### Provided entries

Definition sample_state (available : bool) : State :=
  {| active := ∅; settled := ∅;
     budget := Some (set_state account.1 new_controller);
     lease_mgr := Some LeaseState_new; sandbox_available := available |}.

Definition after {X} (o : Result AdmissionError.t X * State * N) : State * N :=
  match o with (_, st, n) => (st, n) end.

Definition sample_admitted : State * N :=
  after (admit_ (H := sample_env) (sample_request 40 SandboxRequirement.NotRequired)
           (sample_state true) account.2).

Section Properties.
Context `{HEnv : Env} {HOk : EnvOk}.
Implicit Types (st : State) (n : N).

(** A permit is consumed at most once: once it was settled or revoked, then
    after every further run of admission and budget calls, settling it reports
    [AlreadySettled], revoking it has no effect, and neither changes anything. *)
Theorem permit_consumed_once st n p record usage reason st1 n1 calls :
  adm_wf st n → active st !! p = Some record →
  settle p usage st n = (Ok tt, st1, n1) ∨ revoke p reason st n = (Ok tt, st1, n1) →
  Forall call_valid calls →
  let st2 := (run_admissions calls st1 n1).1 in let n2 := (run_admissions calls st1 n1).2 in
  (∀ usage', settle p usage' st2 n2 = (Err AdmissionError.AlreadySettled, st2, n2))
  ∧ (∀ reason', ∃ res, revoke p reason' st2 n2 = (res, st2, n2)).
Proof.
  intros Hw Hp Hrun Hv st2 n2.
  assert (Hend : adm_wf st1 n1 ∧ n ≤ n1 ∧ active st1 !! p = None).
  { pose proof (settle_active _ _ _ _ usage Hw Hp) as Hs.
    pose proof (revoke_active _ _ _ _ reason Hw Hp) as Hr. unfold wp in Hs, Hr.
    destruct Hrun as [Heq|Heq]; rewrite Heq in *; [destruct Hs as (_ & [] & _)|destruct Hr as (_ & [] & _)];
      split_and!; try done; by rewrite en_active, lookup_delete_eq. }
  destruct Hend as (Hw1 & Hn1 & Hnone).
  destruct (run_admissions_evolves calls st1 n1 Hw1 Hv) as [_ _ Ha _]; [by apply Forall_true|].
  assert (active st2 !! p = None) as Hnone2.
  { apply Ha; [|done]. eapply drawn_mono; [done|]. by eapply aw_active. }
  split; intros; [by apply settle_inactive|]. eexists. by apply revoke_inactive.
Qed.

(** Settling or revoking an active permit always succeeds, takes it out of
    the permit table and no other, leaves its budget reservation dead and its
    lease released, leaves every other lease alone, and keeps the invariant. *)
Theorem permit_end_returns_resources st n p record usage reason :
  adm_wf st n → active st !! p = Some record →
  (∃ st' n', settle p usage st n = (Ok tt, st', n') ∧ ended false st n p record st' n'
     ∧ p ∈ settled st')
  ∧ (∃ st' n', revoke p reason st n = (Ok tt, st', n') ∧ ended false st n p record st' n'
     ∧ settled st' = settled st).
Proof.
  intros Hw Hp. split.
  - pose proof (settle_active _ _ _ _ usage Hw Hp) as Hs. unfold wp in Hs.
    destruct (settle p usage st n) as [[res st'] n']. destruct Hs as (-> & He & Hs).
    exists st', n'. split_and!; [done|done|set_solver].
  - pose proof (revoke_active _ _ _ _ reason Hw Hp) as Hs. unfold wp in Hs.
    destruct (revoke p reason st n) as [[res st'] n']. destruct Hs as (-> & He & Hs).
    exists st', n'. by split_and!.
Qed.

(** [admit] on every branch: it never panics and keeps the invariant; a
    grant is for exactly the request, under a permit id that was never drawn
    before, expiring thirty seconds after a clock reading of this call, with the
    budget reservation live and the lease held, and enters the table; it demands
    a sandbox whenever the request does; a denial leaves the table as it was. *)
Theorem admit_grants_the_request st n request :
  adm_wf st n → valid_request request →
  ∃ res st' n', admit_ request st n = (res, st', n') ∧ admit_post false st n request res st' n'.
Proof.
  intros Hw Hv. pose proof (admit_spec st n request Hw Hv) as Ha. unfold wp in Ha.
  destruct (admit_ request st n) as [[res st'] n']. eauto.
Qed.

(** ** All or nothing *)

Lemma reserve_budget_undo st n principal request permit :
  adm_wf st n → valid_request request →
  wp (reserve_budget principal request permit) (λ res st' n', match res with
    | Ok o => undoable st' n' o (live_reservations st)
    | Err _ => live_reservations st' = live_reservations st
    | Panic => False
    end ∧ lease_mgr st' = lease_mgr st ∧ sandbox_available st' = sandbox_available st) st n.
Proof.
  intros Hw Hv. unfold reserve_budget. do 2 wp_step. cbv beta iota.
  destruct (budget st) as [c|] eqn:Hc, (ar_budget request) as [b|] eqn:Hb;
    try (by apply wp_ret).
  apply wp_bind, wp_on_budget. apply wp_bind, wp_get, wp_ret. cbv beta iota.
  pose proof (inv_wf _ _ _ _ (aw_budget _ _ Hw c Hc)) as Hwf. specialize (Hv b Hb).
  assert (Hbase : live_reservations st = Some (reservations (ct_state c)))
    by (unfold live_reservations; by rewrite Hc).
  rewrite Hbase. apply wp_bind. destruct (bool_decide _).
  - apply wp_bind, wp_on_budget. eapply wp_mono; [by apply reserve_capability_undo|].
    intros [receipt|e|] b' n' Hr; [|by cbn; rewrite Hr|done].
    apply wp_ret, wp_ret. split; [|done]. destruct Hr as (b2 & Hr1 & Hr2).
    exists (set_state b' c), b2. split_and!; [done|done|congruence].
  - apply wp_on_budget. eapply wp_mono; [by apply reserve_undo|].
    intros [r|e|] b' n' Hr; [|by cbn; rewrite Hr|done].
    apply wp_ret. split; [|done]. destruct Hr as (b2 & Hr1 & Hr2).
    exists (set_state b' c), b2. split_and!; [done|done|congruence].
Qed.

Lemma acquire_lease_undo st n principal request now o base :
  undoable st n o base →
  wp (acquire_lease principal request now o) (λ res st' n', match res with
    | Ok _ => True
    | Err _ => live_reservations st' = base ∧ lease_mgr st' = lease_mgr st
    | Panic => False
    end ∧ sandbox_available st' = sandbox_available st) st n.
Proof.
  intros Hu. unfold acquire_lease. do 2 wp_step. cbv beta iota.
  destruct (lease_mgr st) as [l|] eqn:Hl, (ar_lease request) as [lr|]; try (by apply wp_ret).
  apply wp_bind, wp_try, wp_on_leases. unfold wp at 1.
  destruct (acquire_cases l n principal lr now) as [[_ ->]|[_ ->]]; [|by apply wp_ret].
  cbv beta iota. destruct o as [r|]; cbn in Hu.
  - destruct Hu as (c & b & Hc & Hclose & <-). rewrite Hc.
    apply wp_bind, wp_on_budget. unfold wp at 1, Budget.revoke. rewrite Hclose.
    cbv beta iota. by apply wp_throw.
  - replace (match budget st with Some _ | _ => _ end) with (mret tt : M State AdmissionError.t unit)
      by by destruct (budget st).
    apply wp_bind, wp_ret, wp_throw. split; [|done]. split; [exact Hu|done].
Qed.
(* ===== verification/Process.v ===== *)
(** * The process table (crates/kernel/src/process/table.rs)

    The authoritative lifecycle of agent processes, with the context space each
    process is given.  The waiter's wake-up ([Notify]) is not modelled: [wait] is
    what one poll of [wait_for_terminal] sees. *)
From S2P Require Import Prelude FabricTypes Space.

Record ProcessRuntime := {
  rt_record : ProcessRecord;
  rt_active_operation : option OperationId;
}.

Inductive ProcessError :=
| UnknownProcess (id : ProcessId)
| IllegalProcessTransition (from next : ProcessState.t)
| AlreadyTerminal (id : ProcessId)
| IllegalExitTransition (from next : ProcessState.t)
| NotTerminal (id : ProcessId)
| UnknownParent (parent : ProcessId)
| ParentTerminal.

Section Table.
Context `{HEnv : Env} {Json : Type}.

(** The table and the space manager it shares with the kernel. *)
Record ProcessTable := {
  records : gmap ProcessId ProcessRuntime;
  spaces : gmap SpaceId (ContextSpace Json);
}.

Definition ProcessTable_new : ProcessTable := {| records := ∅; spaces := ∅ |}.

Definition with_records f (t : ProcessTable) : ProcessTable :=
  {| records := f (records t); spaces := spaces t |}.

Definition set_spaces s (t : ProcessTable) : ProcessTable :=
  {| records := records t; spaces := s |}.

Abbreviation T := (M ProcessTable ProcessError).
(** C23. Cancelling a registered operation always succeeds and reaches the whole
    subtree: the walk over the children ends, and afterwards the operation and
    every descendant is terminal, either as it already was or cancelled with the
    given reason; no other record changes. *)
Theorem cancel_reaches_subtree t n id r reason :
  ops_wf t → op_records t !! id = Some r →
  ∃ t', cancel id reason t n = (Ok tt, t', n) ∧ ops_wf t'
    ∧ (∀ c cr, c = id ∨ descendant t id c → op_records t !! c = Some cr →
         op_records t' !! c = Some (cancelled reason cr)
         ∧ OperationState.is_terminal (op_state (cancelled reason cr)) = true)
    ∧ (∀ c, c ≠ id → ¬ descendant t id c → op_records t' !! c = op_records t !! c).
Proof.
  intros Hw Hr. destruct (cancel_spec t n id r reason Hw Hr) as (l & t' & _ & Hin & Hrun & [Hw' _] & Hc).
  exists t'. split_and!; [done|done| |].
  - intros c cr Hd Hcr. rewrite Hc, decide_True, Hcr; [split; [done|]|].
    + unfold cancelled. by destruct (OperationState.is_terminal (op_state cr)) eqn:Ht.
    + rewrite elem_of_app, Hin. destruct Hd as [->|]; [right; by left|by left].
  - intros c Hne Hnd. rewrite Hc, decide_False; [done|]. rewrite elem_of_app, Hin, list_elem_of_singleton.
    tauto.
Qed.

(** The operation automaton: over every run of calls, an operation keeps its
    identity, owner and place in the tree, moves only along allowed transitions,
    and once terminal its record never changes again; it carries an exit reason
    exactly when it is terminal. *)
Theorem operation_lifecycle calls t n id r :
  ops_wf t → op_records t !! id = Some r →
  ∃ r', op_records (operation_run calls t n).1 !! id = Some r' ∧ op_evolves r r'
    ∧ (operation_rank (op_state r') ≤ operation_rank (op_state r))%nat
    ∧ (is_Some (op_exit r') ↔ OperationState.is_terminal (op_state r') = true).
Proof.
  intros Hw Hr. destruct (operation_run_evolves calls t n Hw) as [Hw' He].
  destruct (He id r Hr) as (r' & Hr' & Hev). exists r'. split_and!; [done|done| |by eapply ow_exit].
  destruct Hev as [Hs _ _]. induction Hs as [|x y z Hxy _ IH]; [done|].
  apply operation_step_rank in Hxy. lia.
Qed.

---

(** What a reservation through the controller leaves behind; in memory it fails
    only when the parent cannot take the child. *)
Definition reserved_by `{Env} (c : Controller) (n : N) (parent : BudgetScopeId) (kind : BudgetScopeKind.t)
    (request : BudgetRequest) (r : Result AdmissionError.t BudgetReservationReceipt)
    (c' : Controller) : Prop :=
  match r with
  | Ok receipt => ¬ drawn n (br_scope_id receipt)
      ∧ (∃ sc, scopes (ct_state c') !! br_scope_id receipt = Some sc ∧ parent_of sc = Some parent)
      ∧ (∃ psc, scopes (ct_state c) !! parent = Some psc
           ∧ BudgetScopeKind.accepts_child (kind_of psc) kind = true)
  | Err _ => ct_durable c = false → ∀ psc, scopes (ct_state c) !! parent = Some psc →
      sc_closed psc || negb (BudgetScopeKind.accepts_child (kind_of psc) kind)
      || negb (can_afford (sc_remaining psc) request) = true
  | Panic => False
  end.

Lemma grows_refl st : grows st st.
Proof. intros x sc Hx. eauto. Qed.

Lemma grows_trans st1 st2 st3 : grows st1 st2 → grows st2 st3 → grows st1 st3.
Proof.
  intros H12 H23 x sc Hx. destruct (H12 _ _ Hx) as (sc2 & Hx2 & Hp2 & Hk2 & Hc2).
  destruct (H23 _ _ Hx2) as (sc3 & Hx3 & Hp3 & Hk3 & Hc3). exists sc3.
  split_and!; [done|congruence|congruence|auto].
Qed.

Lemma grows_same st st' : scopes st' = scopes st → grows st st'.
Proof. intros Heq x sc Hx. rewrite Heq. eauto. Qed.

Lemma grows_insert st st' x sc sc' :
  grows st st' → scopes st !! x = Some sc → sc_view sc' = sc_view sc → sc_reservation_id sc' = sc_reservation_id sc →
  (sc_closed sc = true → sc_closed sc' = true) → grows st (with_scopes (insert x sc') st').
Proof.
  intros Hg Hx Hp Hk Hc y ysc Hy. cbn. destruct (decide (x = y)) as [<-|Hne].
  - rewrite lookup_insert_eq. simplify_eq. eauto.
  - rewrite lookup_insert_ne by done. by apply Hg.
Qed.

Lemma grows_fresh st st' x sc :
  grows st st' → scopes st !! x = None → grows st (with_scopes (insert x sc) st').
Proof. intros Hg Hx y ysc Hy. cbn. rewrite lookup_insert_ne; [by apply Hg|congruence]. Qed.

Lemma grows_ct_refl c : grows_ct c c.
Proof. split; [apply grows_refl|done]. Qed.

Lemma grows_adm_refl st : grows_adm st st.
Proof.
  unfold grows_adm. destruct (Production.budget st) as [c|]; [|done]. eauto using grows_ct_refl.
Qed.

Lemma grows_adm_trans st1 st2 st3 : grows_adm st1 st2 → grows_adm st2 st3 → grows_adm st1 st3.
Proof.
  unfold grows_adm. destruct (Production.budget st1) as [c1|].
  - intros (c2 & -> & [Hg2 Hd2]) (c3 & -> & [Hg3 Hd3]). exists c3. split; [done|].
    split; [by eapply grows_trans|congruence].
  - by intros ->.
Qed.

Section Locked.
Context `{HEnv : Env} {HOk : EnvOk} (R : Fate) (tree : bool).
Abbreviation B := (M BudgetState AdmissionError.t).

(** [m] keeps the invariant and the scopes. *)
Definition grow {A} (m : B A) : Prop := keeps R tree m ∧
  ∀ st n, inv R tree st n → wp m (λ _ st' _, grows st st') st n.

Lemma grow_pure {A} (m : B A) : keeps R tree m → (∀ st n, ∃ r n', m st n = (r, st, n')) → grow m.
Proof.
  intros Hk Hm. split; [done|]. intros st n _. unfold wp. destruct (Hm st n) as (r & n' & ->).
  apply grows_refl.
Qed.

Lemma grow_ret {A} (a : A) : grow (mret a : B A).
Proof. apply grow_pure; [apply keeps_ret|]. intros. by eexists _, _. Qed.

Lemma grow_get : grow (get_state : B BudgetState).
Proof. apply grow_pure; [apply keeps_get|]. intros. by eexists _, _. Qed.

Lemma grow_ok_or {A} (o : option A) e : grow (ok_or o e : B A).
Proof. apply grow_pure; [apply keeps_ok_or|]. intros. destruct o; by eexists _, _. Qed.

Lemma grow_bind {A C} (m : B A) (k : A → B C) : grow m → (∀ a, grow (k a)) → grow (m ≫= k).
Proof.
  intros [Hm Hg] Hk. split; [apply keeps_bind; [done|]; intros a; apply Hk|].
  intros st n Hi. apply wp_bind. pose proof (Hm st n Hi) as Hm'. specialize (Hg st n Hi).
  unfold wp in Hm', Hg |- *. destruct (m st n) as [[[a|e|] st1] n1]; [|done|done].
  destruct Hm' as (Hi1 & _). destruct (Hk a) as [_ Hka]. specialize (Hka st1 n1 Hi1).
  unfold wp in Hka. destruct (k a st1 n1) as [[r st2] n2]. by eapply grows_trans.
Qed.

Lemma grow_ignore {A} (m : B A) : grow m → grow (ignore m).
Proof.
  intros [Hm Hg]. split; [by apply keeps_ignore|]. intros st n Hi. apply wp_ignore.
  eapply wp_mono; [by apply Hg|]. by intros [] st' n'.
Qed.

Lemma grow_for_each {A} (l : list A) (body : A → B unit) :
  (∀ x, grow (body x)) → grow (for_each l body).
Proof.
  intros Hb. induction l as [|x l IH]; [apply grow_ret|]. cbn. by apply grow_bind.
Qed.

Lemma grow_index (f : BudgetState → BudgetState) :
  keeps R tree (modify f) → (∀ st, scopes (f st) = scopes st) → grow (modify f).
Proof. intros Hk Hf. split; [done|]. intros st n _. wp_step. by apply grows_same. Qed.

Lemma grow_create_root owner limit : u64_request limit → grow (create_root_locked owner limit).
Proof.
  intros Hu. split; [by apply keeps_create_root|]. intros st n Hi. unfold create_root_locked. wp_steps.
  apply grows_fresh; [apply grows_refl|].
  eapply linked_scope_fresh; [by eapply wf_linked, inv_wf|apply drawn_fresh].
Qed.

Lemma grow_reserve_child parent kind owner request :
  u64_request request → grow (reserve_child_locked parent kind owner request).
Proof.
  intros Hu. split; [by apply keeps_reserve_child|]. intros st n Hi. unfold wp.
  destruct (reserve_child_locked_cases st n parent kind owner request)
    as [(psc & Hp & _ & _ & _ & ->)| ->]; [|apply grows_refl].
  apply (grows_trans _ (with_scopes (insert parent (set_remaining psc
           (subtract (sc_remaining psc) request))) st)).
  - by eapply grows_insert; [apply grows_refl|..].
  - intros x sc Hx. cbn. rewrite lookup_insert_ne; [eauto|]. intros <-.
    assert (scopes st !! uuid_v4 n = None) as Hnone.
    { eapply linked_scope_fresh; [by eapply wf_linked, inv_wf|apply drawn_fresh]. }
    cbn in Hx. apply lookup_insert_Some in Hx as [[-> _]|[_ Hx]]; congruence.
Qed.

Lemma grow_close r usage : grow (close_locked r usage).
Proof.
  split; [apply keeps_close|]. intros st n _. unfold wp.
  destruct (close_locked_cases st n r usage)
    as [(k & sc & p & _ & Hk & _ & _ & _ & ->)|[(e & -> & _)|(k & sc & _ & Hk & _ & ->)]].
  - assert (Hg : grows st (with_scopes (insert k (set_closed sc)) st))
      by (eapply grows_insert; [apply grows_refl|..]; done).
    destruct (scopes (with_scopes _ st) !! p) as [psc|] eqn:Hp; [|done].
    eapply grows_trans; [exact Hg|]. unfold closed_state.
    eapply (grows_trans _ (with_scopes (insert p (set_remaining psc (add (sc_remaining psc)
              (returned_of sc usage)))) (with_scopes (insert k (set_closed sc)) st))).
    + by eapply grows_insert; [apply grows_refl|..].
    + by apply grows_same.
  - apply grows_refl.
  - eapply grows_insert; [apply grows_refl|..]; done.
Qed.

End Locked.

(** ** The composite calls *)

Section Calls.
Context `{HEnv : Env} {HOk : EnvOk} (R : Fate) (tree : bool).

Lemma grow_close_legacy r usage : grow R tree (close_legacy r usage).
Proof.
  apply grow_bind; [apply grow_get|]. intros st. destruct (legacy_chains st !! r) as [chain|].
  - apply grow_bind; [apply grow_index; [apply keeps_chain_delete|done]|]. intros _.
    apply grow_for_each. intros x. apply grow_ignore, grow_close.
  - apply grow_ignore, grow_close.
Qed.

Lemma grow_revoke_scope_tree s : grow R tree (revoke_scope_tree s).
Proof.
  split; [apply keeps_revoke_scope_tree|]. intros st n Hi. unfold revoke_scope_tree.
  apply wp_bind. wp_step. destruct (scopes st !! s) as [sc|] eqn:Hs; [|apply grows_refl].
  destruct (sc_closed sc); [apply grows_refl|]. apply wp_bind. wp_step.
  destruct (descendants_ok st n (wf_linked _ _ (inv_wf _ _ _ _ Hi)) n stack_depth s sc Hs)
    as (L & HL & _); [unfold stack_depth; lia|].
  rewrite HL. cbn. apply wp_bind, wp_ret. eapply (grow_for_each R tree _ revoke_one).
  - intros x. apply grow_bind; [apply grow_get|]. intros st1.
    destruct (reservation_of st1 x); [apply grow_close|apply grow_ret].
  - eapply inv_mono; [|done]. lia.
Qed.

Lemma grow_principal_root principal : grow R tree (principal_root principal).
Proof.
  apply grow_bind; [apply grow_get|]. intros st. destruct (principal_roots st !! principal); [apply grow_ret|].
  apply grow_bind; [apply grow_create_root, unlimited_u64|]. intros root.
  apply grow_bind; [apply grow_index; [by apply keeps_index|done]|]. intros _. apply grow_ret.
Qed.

### What you should do
For every line of the material that holds the word "congruence", make a copy.

### Solved problem
    exists (set_state b' c), b2. split_and!; [done|done|congruence].
    exists (set_state b' c), b2. split_and!; [done|done|congruence].
  split_and!; [done|congruence|congruence|auto].
Proof. intros Hg Hx y ysc Hy. cbn. rewrite lookup_insert_ne; [by apply Hg|congruence]. Qed.
    split; [by eapply grows_trans|congruence].
    cbn in Hx. apply lookup_insert_Some in Hx as [[-> _]|[_ Hx]]; congruence.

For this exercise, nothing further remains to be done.